Siamo arrivati al punto che per avere la privacy sui profili social tocca pagare. Questo è ciò che ha fatto capire Mark Zuckerberg, CEO di Facebook. Il ricchissimo americano ha infatti, alla luce dell’ultimo scandalo di Cambridge Analytica, proposto di fare versione a pagamento e quella gratis. Quali sono le differenze? La privacy. Se la vuoi la paghi, sennò fai la fine degli 87 milioni di utenti che in tutto il mondo, in questi mesi, sono stati vittime di hackeraggi utilizzati per studi x, senza aver mai dato l’autorizzazione.
La dichiarazione di Mark Zuckerberg
“Internet sta diventando sempre più importante nella vita delle persone in tutto il mondo, credo sia inevitabile la necessità di alcune regole, ma bisogna fare attenzione”, ha dichiarato Zuckemberg davanti alla Commissione Energia e Commercio americana, ammettendo che anche i suoi dati sono stati violati. “Tali regole potrebbero essere facilmente rispettate da una grande azienda come la nostra, ma potrebbero mettere in difficoltà le piccole start up”, ha continuato.

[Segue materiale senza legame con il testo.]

(** * Conway's Game of Life on a torus: a shallow embedding of [main.py]

    The Python functions [create_initial_grid], [print_grid],
    [create_next_grid], [get_live_neighbors], [grid_changing] and the
    generation loop of [run_game] are embedded as Rocq functions.

    A grid is a Python list of row lists.  Rows are mutable objects that two
    grids could share, so rows live in a store (a finite map from locations to
    lists of integers) and a grid is the list of the locations of its rows.
    Python exceptions are results of type [result]. *)

From stdpp Require Import gmap list numbers strings pretty.

Local Open Scope Z_scope.

(** ** Python runtime: exceptions, [%], subscripts, [range] *)

Inductive exn := ZeroDivisionError | IndexError.

Inductive result (A : Type) :=
| Ok (a : A)
| Raise (e : exn).

Arguments Ok {A} a.
Arguments Raise {A} e.

Definition bind {A B} (m : result A) (k : A → result B) : result B :=
  match m with
  | Ok a => k a
  | Raise e => Raise e
  end.

Notation "x <~ m ; k" := (bind m (λ x, k))
  (at level 100, m at next level, k at level 200, right associativity,
   format "'[v' x  <~  m ; '/' k ']'").

(** [a % b] on Python integers: the result has the sign of [b], as
    [Z.modulo] does, and a zero divisor raises. *)
Definition py_mod (a b : Z) : result Z :=
  if decide (b = 0) then Raise ZeroDivisionError else Ok (a `mod` b).

(** The position designated by a Python subscript [i] in a list of length
    [len]: negative subscripts count from the end. *)
Definition py_index (len : nat) (i : Z) : result nat :=
  if decide (0 ≤ i < Z.of_nat len) then Ok (Z.to_nat i)
  else if decide (- Z.of_nat len ≤ i < 0) then Ok (Z.to_nat (Z.of_nat len + i))
  else Raise IndexError.

(** [l[i]] *)
Definition py_getitem {A} (l : list A) (i : Z) : result A :=
  k <~ py_index (length l) i;
  match l !! k with
  | Some x => Ok x
  | None => Raise IndexError
  end.

(** [l[i] = x] *)
Definition py_setitem {A} (l : list A) (i : Z) (x : A) : result (list A) :=
  k <~ py_index (length l) i;
  Ok (<[k := x]> l).

(** [range(lo, hi)] *)
Definition range (lo hi : Z) : list Z := seqZ lo (hi - lo).

(** [for x in xs: s = body(x, s)], stopping at the first exception. *)
Fixpoint for_each {S} (xs : list Z) (body : Z → S → result S) (s : S)
  : result S :=
  match xs with
  | [] => Ok s
  | x :: xs' => s' <~ body x s; for_each xs' body s'
  end.

(** A [for] loop over a read-only body that may [return]: [Some r] is the
    value returned from inside the loop, [None] means the loop ran to its
    end. *)
Fixpoint for_each_ret {R} (xs : list Z) (body : Z → result (option R))
  : result (option R) :=
  match xs with
  | [] => Ok None
  | x :: xs' =>
      o <~ body x;
      match o with
      | Some r => Ok (Some r)
      | None => for_each_ret xs' body
      end
  end.

(** ** Store and grids *)

Abbreviation loc := nat (only parsing).
Abbreviation heap := (gmap nat (list Z)) (only parsing).
Abbreviation grid := (list nat) (only parsing).

(** The row object at a location.  Every location a grid of the program holds
    is allocated; a location outside the store reads as the empty row. *)
Definition row_at (h : heap) (l : loc) : list Z := h !!! l.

Verrebbe da chiedersi se serva pagare per aver diritto alla privacy, ma anche se sia così necessario mettersi alla mercè di un profilo social che si voglia o meno dà possibilità, anche a sconosciuti con buone conoscenze informatiche, di conoscere i dati sensibili di chiunque. Basterebbe far caso a quando si effettuano ricerche su Google, in automatico su Facebook si trovano pubblicità inerenti ciò che si è cercato poco prima. Ma non solo, sembrerebbe infatti che le violazioni abbiano trovato le porte aperte di molti utenti che hanno scaricato diverse App che, in qualche modo, hanno fatto da spartiacque.

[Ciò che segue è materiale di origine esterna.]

Lemma search_duration_match (s : string) (m : Z * Z * Z * Z) :
  search_duration s = Some m → ∃ s', match_duration s' = Some m.
Proof.
  induction s as [|c s IH]; cbn [search_duration].
  - destruct (match_duration "") eqn:E; [|done]. intros [= <-]. by eexists.
  - destruct (match_duration (String c s)) eqn:E; [intros [= <-]; by eexists|done].
Qed.

(** X6. The fallback of the duration probe reports whole hundredths of a
    second between 0 and 99:99:99.99: a duration it returns is never
    negative, and an input of a hundred hours or more has no duration. *)
Theorem fallback_duration_in_range
    (sys : platform) (env : job_env) (s : gset string) (audio_path : string)
    (d : Q) (t : list action) :
  get_audio_duration_ffmpeg sys env s audio_path = (Returns (Some d), t) →
  ∃ hundredths : Z,
    0 ≤ hundredths < 36244000 ∧ d = Qplus (inject_Z (hundredths / 100))
                                          (Qdiv (inject_Z (hundredths mod 100)) (inject_Z 100))
    ∧ Qle (inject_Z 0) d ∧ Qlt d (inject_Z 362440).
Proof.
  unfold get_audio_duration_ffmpeg.
  destruct (negb _); [done|].
  destruct (ffmpeg_probe_run env) as [e|code out err].
  { by destruct (class e). }
  destruct (search_duration err) as [[[[h m] sec] c]|] eqn:E; [|done].
  intros [= <- _].
  apply search_duration_match in E as [s' E].
  apply match_duration_range in E as (Hh & Hm & Hs & Hc).
  exists ((h * 3600 + m * 60 + sec) * 100 + c).
  replace (((h * 3600 + m * 60 + sec) * 100 + c) / 100) with (h * 3600 + m * 60 + sec)
    by (apply Z.div_unique with c; lia).
  replace (((h * 3600 + m * 60 + sec) * 100 + c) mod 100) with c
    by (apply Z.mod_unique with (h * 3600 + m * 60 + sec); lia).
  split_and!; [lia..|done| |].
  - unfold Qle, Qplus, Qdiv, Qmult, Qinv, inject_Z. simpl. lia.
  - unfold Qlt, Qplus, Qdiv, Qmult, Qinv, inject_Z. simpl. lia.
Qed.

Lemma fallback_duration_in_range_witness :
  ∃ d t,
    get_audio_duration_ffmpeg Scenario.linux
      (with_probe Scenario.encoder (RunReturns 1 "" "")
         (RunReturns 1 "" "  Duration: 00:03:25.48, start: 0.000000, bitrate: 128 kb/s"))
      Scenario.disk "/music/a.mp3" = (Returns (Some d), t)
    ∧ ∃ hundredths : Z,
        0 ≤ hundredths < 36244000
        ∧ d = Qplus (inject_Z (hundredths / 100))
                    (Qdiv (inject_Z (hundredths mod 100)) (inject_Z 100))
        ∧ Qle (inject_Z 0) d ∧ Qlt d (inject_Z 362440).
Proof.
  eexists _, _. split; [vm_compute; reflexivity|].
  eapply (fallback_duration_in_range Scenario.linux
            (with_probe Scenario.encoder (RunReturns 1 "" "")
               (RunReturns 1 "" "  Duration: 00:03:25.48, start: 0.000000, bitrate: 128 kb/s"))
            Scenario.disk "/music/a.mp3").
  vm_compute; reflexivity.
Defined.

(** * More on the start of a batch *)

Lemma get_unique_output_path_fresh (fuel : nat) (s : gset string)
    (output_folder base_name extension p : string) :
  get_unique_output_path fuel s output_folder base_name extension = Some p → p ∉ s.
Proof.
  unfold get_unique_output_path.
  destruct (exists_ s _) eqn:E; simpl.
  - intros H. by apply probe_counter_Some in H as (k & _ & _ & Hp & _).
  - intros [= <-]. by apply exists_false.
Qed.

Section Start.

Context (fuel : nat) (s : gset string) (cover output_folder : string).

(** What [start_conversion] puts in the place of an item. *)
Local Abbreviation restarted :=
  (λ item : AudioItem, if restartable item then reset item else item).

Lemma prepare_shape (row : nat) (audio_items : list AudioItem)
    (items : list work_item) (audio_items' : list AudioItem) :
  prepare fuel s cover output_folder row audio_items = Some (items, audio_items') →
  audio_items' = restarted <$> audio_items
  ∧ (∀ r a c o, (r, a, c, o) ∈ items ↔
       ∃ i item, r = (row + i)%nat ∧ audio_items !! i = Some item
         ∧ restartable item = true ∧ a = file_path item ∧ c = cover
         ∧ get_unique_output_path fuel s output_folder (stem (file_path item)) ".mpg"
           = Some o)
  ∧ StronglySorted lt ((λ it : work_item, it.1.1.1) <$> items)
  ∧ Forall (λ it : work_item, (row ≤ it.1.1.1)%nat) items.
Proof.
  revert row items audio_items'.
  induction audio_items as [|item rest IH]; intros row items audio_items' H.
  - injection H as <- <-. split_and!; [done| |constructor|constructor].
    intros r a c o. split; [by intros ?%elem_of_nil|].
    by intros (i & it & _ & ? & _).
  - cbn [prepare] in H.
    destruct (restartable item) eqn:Hr.
    + destruct (get_unique_output_path fuel s output_folder (stem (file_path item)) ".mpg")
        as [p|] eqn:Hp; [|done].
      cbn [mbind option_bind] in H.
      destruct (prepare fuel s cover output_folder (S row) rest) as [[its rest']|] eqn:Hrest;
        [|done].
      cbn [mbind option_bind] in H. injection H as <- <-.
      destruct (IH _ _ _ Hrest) as (-> & Hin & Hsorted & Hge).
      split_and!.
      * rewrite fmap_cons, Hr. done.
      * intros r a c o. rewrite elem_of_cons, Hin. split.
        -- intros [[= -> -> -> ->]|(i & it & -> & Hi & Hrt & Ha & Hc & Ho)].
           ++ exists 0%nat, item. split_and!; first [lia|done].
           ++ exists (S i), it. split_and!; first [lia|done].
        -- intros ([|i] & it & -> & Hi & Hrt & -> & -> & Ho).
           ++ left. injection Hi as <-. rewrite Hp in Ho. injection Ho as <-.
              by rewrite Nat.add_0_r.
           ++ right. exists i, it. split_and!; first [lia|done].
      * rewrite fmap_cons. constructor; [done|].
        apply Forall_fmap. eapply Forall_impl; [exact Hge|]. intros it Hit. simpl in *. lia.
      * constructor; [simpl; lia|].
        eapply Forall_impl; [exact Hge|]. intros it Hit. simpl in *. lia.
    + destruct (prepare fuel s cover output_folder (S row) rest) as [[its rest']|] eqn:Hrest;
        [|done].
      cbn [mbind option_bind] in H. injection H as <- <-.
      destruct (IH _ _ _ Hrest) as (-> & Hin & Hsorted & Hge).
      split_and!.
      * rewrite fmap_cons, Hr. done.
      * intros r a c o. rewrite Hin. split.
        -- intros (i & it & -> & Hi & Hrt & Ha & Hc & Ho).
           exists (S i), it. split_and!; first [lia|done].
        -- intros ([|i] & it & -> & Hi & Hrt & Ha & Hc & Ho).
           ++ injection Hi as <-. congruence.
           ++ exists i, it. split_and!; first [lia|done].
      * done.
      * eapply Forall_impl; [exact Hge|]. intros it Hit. simpl in *. lia.
Qed.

La difesa di Cambridge Analytica
Dal lato Cambridge Analytica è arrivata la risposta e la difesa:“Non abbiamo hackerato Facebook né infranto le leggi. Non abbiamo influenzato il referendum sulla Brexit, raccogliamo dati solo con il consenso informato, stiamo conducendo un’indagine indipendente per dimostrare che non possediamo alcun dato, di cui condivideremo i risultati”. Successivamente l’azienda ha sottolineato di aver ricevuto le informazioni, su licenza, dalla società di ricerca General Science Research che le ha ottenute legalmente tramite uno strumento fornito da Facebook. Così come anche altre aziende di dati. Inoltre, ha messo il punto sulla questione Donald Trump in quanto la compagnia ha usato dati pubblici e ha fornito sondaggi, analisi e marketing digitale, metodi utilizzati per altre campagne elettorali come quelle di Obama e della Clinton.

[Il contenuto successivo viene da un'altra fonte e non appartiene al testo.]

(** * fss-parse-pdf-ts: page ranges, the PDF modifier and the batch commands

    A shallow embedding of [src/pdf-parser.ts], of the [PDFModifier] class
    and of the [modify] / [batch-modify] command actions of [src/cli.ts].

    JavaScript values are modelled as follows.
    - strings are [string] (one character per code unit, ASCII range);
    - a [number] is [NaN], an infinity or an exact rational: the rounding of
      IEEE doubles is not modelled;
    - an exception is the [message] of the thrown [Error]; code that can
      throw returns a [Result];
    - the object [modifications] of the batch command, which is built with
      spreads and inspected with [Object.keys], is a [gmap] from key to value;
    - Node's file system, pdf-lib, pdf-parse and the wall clock are fields of
      a [World] record. *)

From Stdlib Require Import ZArith QArith String Ascii List Lia Bool DecimalString.
From stdpp Require Import base list strings gmap.

Local Open Scope string_scope.
Local Open Scope Z_scope.

(** ** JavaScript built-ins used by the sources *)

Module JS.

Inductive number : Type :=
| NaN
| Infinity (negative : bool)
| Num (q : Q).

Definition of_Z (z : Z) : number := Num (inject_Z z).

(** [ToBoolean] on a number: [NaN] and zero are falsy. *)
Definition truthy (n : number) : bool :=
  match n with
  | NaN => false
  | Infinity _ => true
  | Num q => negb (Qnum q =? 0)
  end.

(** [v || d] on an optional number ([undefined] is falsy). *)
Definition or_default (v : option number) (d : number) : number :=
  match v with
  | Some n => if truthy n then n else d
  | None => d
  end.

(** The array index a number denotes, if it is a non-negative integer:
    [arr[n]] is [undefined] for every other number. *)
Definition array_index (n : number) : option nat :=
  match n with
  | Num q =>
      let r := Qred q in
      if (Qden r =? 1)%positive && (0 <=? Qnum r) then Some (Z.to_nat (Qnum r)) else None
  | _ => None
  end.

Inductive Result (A : Type) : Type :=
| Ok (a : A)
| Throw (message : string).
Arguments Ok {A} a.
Arguments Throw {A} message.

Definition bind {A B} (r : Result A) (k : A -> Result B) : Result B :=
  match r with
  | Ok a => k a
  | Throw m => Throw m
  end.

#[global] Instance Result_fmap : FMap Result :=
  fun A B f r => bind r (fun a => Ok (f a)).

(** The text of [`${error}`] for a thrown [Error]. *)
Definition error_to_string (message : string) : string := "Error: " ++ message.

Definition is_white (c : ascii) : bool :=
  let n := nat_of_ascii c in
  ((n =? 32) || (n =? 9) || (n =? 10) || (n =? 11) || (n =? 12) || (n =? 13))%nat.

Fixpoint trim_start (s : string) : string :=
  match s with
  | String c r => if is_white c then trim_start r else s
  | EmptyString => EmptyString
  end.

Fixpoint rev_string (s : string) : string :=
  match s with
  | EmptyString => EmptyString
  | String c r => rev_string r ++ String c EmptyString
  end.

Definition trim (s : string) : string :=
  rev_string (trim_start (rev_string (trim_start s))).

(** [s.split(sep)] for a one-character separator: never empty. *)
Fixpoint split (sep : ascii) (s : string) : list string :=
  match s with
  | EmptyString => [EmptyString]
  | String c r =>
      if Ascii.eqb c sep then EmptyString :: split sep r
      else match split sep r with
           | h :: t => String c h :: t
           | [] => [String c EmptyString]
           end
  end.

Fixpoint join (sep : string) (l : list string) : string :=
  match l with
  | [] => EmptyString
  | [x] => x
  | x :: r => x ++ sep ++ join sep r
  end.

Fixpoint starts_with (p s : string) : bool :=
  match p, s with
  | EmptyString, _ => true
  | String a p', String b s' => Ascii.eqb a b && starts_with p' s'
  | String _ _, EmptyString => false
  end.

Fixpoint includes (p s : string) : bool :=
  starts_with p s ||
  match s with
  | EmptyString => false
  | String _ r => includes p r
  end.

Definition ends_with (p s : string) : bool :=
  starts_with (rev_string p) (rev_string s).

Definition lower_char (c : ascii) : ascii :=
  let n := nat_of_ascii c in
  if ((65 <=? n) && (n <=? 90))%nat then ascii_of_nat (n + 32) else c.

Fixpoint to_lower_case (s : string) : string :=
  match s with
  | EmptyString => EmptyString
  | String c r => String (lower_char c) (to_lower_case r)
  end.

Fixpoint drop_chars (n : nat) (s : string) : string :=
  match n, s with
  | O, _ => s
  | S k, String _ r => drop_chars k r
  | S _, EmptyString => EmptyString
  end.

(** [s.slice(a, b)] for [0 <= a]. *)
Definition slice (a b : nat) (s : string) : string :=
  String.substring (Nat.min a (String.length s)) (Nat.min b (String.length s) - Nat.min a (String.length s)) s.

Definition digit_value (radix : Z) (c : ascii) : option Z :=
  let n := Z.of_nat (nat_of_ascii c) in
  let v := if (48 <=? n) && (n <=? 57) then Some (n - 48)
           else if (97 <=? n) && (n <=? 122) then Some (n - 87)
           else if (65 <=? n) && (n <=? 90) then Some (n - 55)
           else None in
  match v with
  | Some d => if d <? radix then Some d else None
  | None => None
  end.

(** The longest prefix of digits: its value (from [acc]), how many digits
    were read and the rest of the string. *)
Fixpoint read_digits (radix : Z) (s : string) (acc : Z) (count : nat) : Z * nat * string :=
  match s with
  | String c r =>
      match digit_value radix c with
      | Some d => read_digits radix r (acc * radix + d) (S count)
      | None => (acc, count, s)
      end
  | EmptyString => (acc, count, s)
  end.

Definition read_sign (s : string) : bool * string :=
  match s with
  | String "-" r => (true, r)
  | String "+" r => (false, r)
  | _ => (false, s)
  end.

(** [parseInt(s)] without a radix: [None] is [NaN]. *)
Definition parseInt (s : string) : option Z :=
  let '(neg, r) := read_sign (trim_start s) in
  let '(radix, r) :=
    if starts_with "0x" r || starts_with "0X" r then (16, drop_chars 2 r) else (10, r) in
  let '(v, count, _) := read_digits radix r 0 O in
  match count with
  | O => None
  | S _ => Some (if neg then - v else v)
  end.

Definition parseInt_number (s : string) : number :=
  match parseInt s with
  | Some z => of_Z z
  | None => NaN
  end.

Definition pow10 (e : Z) : Q :=
  if 0 <=? e then inject_Z (10 ^ e) else Qmake 1 (Z.to_pos (10 ^ (- e))).

(** The exponent part [e[+-]ddd] of a decimal literal, when well formed. *)
Definition read_exponent (s : string) : Z :=
  match s with
  | String c r =>
      if Ascii.eqb c "e" || Ascii.eqb c "E" then
        let '(neg, r') := read_sign r in
        let '(v, count, _) := read_digits 10 r' 0 O in
        match count with
        | O => 0
        | S _ => if neg then - v else v
        end
      else 0
  | EmptyString => 0
  end.

(** [parseFloat(s)]: the longest prefix that is a decimal literal. *)
Definition parseFloat (s : string) : number :=
  let '(neg, r) := read_sign (trim_start s) in
  if starts_with "Infinity" r then Infinity neg
  else
    let '(int_part, int_count, r1) := read_digits 10 r 0 O in
    let '(mantissa, frac_count, r2) :=
      match r1 with
      | String "." r' =>
          let '(m, total, rest) := read_digits 10 r' int_part int_count in
          (m, (total - int_count)%nat, rest)
      | _ => (int_part, O, r1)
      end in
    match (int_count + frac_count)%nat with
    | O => NaN
    | S _ =>
        let e := read_exponent r2 - Z.of_nat frac_count in
        let q := Qred (Qmult (inject_Z mantissa) (pow10 e)) in
        Num (if neg then Qopp q else q)
    end.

Il business dei social network
Le scuse del Ceo Facebook, mandate in onda sulle maggiori reti internazionali, non sono bastate.
Molti utenti si sono ribellati e hanno eliminato l’account per protesta. Sono in circolazione diversi gruppi di haters che invitano a boicottare Facebook e Instagram.
Tuttavia è difficile, se non impossibile, pensare a un mondo contemporeneo in assenza dei social network e non perchè diventerebbe complicato rimanere in contatto con amici e parenti. No. Il vero motivo è che ad oggi Facebook, Instagram, Twitter e Linkedin sono mezzi di commercio a tutti gli effetti. Sono tante se non tutte, le aziende che si appoggiano alle piattaforme di networking per assumere e controllare i competitor. Pubblicità, sponsor e soldi, tanti soldi che girano intorno ai like, commenti e condivisioni.
Un mondo virtuale che, frasi pressapochiste a parte, sta diventando più reale che mai. Un esempio delle dinamiche social non può che essere Chiara Ferragni. La 30enne cremonese ha inizato a ‘postare’ alcuni suoi outfit in un blog nel 2009 e nel giro di quasi 10 anni è considerata la più ricca e conosciuta influencer del mondo, contando oltre 10 milioni di ‘followers’ su Instagram.
Non è quindi peregrino dire che con i social network sono nate nuove professioni lavorative, master universitari, corsi di formazione e d’aggiornamento.
Prima o poi, però, a quanto pare il prezzo del “condividere” a tutti i costi la vita sui social ha il suo prezzo.